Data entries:
Start of Block

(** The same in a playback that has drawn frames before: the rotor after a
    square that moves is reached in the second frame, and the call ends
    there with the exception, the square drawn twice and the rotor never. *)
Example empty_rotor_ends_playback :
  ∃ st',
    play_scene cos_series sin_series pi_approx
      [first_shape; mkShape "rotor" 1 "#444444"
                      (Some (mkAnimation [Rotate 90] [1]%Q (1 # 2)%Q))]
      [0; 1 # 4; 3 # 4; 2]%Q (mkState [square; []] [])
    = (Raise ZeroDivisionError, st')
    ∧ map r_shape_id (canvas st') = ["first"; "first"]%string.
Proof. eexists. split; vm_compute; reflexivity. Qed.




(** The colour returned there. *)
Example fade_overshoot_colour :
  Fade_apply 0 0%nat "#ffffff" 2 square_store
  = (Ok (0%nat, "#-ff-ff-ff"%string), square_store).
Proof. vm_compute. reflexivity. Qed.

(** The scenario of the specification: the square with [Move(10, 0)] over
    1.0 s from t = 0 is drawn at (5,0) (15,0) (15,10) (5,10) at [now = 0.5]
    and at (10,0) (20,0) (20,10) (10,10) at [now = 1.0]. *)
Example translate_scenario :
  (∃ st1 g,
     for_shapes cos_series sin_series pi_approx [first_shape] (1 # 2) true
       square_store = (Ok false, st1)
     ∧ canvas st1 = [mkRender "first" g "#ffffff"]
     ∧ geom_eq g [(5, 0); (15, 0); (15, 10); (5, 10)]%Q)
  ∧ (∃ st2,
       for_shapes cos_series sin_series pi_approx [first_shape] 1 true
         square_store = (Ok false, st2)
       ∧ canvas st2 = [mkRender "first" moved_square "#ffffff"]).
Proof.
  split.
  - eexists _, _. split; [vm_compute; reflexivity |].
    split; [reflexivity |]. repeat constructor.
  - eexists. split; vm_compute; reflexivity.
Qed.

End of Block
Start of Block

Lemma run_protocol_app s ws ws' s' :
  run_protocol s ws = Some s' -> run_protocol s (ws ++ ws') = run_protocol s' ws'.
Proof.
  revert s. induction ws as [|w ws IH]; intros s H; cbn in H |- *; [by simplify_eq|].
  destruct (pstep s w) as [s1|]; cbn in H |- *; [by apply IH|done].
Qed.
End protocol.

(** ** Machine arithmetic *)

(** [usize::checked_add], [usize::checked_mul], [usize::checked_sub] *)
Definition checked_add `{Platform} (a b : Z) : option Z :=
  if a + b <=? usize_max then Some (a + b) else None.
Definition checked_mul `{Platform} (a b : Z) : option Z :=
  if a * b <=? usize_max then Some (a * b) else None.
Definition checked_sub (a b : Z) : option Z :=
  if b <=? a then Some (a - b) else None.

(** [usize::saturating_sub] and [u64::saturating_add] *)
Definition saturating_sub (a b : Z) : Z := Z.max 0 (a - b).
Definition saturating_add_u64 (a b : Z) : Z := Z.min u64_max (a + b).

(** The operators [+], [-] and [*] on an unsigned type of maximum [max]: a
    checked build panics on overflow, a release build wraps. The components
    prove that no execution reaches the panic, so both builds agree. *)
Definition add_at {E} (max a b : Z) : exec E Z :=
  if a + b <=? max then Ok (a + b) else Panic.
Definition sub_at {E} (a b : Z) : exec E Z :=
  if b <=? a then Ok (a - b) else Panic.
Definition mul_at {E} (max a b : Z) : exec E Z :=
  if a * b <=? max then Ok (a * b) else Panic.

End of Block
Start of Block

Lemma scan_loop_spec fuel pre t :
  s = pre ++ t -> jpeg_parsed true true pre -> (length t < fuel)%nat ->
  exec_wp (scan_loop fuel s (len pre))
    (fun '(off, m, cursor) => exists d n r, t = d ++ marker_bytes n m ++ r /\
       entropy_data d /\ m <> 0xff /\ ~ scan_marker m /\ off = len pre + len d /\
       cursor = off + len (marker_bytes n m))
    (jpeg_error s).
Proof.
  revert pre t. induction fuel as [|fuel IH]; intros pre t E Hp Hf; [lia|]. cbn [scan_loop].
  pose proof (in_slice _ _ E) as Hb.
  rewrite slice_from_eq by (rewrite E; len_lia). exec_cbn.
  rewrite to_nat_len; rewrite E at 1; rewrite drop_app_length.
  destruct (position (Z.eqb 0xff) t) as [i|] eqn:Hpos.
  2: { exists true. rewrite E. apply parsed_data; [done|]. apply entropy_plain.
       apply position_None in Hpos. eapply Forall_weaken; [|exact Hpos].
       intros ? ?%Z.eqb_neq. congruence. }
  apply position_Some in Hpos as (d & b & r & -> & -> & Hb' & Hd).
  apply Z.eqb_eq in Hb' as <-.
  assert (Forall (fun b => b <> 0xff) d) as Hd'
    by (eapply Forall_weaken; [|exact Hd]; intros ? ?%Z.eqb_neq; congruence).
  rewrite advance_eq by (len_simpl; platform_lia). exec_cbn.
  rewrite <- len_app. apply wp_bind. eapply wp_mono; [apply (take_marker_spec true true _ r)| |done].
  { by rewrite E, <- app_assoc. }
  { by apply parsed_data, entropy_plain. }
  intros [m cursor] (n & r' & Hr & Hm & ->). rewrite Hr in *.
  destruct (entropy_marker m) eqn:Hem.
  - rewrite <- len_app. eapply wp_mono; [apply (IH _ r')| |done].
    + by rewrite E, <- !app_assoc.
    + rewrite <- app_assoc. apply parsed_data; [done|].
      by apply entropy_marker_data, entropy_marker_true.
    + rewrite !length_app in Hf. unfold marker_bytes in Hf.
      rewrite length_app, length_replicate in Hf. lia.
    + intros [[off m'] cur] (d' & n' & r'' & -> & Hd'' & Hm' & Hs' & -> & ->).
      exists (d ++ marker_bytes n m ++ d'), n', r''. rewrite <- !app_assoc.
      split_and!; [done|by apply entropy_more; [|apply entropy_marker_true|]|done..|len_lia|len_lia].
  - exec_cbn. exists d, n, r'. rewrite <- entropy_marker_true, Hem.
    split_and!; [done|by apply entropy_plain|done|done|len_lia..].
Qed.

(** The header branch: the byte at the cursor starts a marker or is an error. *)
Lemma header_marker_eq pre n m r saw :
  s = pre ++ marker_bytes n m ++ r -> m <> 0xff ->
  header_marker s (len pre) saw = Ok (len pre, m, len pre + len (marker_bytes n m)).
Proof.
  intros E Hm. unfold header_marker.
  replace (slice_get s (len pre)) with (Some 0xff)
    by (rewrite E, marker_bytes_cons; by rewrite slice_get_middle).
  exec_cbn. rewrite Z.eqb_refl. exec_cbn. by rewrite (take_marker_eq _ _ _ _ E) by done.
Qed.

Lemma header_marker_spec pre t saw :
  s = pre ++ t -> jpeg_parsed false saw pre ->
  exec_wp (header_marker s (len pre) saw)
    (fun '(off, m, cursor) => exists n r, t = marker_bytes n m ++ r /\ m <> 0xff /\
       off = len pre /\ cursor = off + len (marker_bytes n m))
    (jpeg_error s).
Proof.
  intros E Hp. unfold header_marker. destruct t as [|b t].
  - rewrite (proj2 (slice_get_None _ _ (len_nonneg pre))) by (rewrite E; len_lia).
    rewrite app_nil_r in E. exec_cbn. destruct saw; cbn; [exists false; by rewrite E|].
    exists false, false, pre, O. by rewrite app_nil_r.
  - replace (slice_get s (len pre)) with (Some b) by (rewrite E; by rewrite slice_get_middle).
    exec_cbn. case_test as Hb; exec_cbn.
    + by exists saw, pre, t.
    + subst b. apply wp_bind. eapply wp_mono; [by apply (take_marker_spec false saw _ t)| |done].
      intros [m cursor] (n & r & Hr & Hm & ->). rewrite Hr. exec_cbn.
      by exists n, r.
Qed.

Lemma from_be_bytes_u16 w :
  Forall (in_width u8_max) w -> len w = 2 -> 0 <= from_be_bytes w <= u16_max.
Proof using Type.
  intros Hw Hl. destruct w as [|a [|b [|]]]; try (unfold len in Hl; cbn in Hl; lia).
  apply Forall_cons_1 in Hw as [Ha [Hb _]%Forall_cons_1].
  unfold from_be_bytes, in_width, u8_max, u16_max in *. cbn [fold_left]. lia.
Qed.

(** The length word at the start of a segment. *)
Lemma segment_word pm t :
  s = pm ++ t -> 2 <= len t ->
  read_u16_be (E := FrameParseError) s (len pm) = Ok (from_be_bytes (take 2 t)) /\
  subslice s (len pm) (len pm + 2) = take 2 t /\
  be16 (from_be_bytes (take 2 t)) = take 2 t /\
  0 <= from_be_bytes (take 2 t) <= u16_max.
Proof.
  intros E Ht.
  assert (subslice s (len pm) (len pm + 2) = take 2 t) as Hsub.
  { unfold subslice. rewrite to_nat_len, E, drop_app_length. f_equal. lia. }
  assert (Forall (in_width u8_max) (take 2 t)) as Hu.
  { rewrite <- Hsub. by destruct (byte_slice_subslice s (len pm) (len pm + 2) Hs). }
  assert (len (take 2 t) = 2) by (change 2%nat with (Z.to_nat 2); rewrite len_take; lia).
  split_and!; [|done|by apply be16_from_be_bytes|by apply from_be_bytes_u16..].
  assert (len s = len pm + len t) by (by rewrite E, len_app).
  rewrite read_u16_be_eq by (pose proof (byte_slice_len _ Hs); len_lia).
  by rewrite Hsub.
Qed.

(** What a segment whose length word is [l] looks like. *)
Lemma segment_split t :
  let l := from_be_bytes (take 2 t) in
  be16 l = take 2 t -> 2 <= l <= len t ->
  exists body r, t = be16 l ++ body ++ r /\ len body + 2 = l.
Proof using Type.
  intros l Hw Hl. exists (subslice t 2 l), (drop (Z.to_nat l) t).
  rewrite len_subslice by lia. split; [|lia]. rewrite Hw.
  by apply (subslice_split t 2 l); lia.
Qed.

End of Block

## [Required action]
Restate word for word the lines of the data above, starting at the line containing "(** The same" and ending at the line containing "Fade_apply 0 0%nat", both included, and nothing more.

## [Your response]
(** The same in a playback that has drawn frames before: the rotor after a
    square that moves is reached in the second frame, and the call ends
    there with the exception, the square drawn twice and the rotor never. *)
Example empty_rotor_ends_playback :
  ∃ st',
    play_scene cos_series sin_series pi_approx
      [first_shape; mkShape "rotor" 1 "#444444"
                      (Some (mkAnimation [Rotate 90] [1]%Q (1 # 2)%Q))]
      [0; 1 # 4; 3 # 4; 2]%Q (mkState [square; []] [])
    = (Raise ZeroDivisionError, st')
    ∧ map r_shape_id (canvas st') = ["first"; "first"]%string.
Proof. eexists. split; vm_compute; reflexivity. Qed.




(** The colour returned there. *)
Example fade_overshoot_colour :
  Fade_apply 0 0%nat "#ffffff" 2 square_store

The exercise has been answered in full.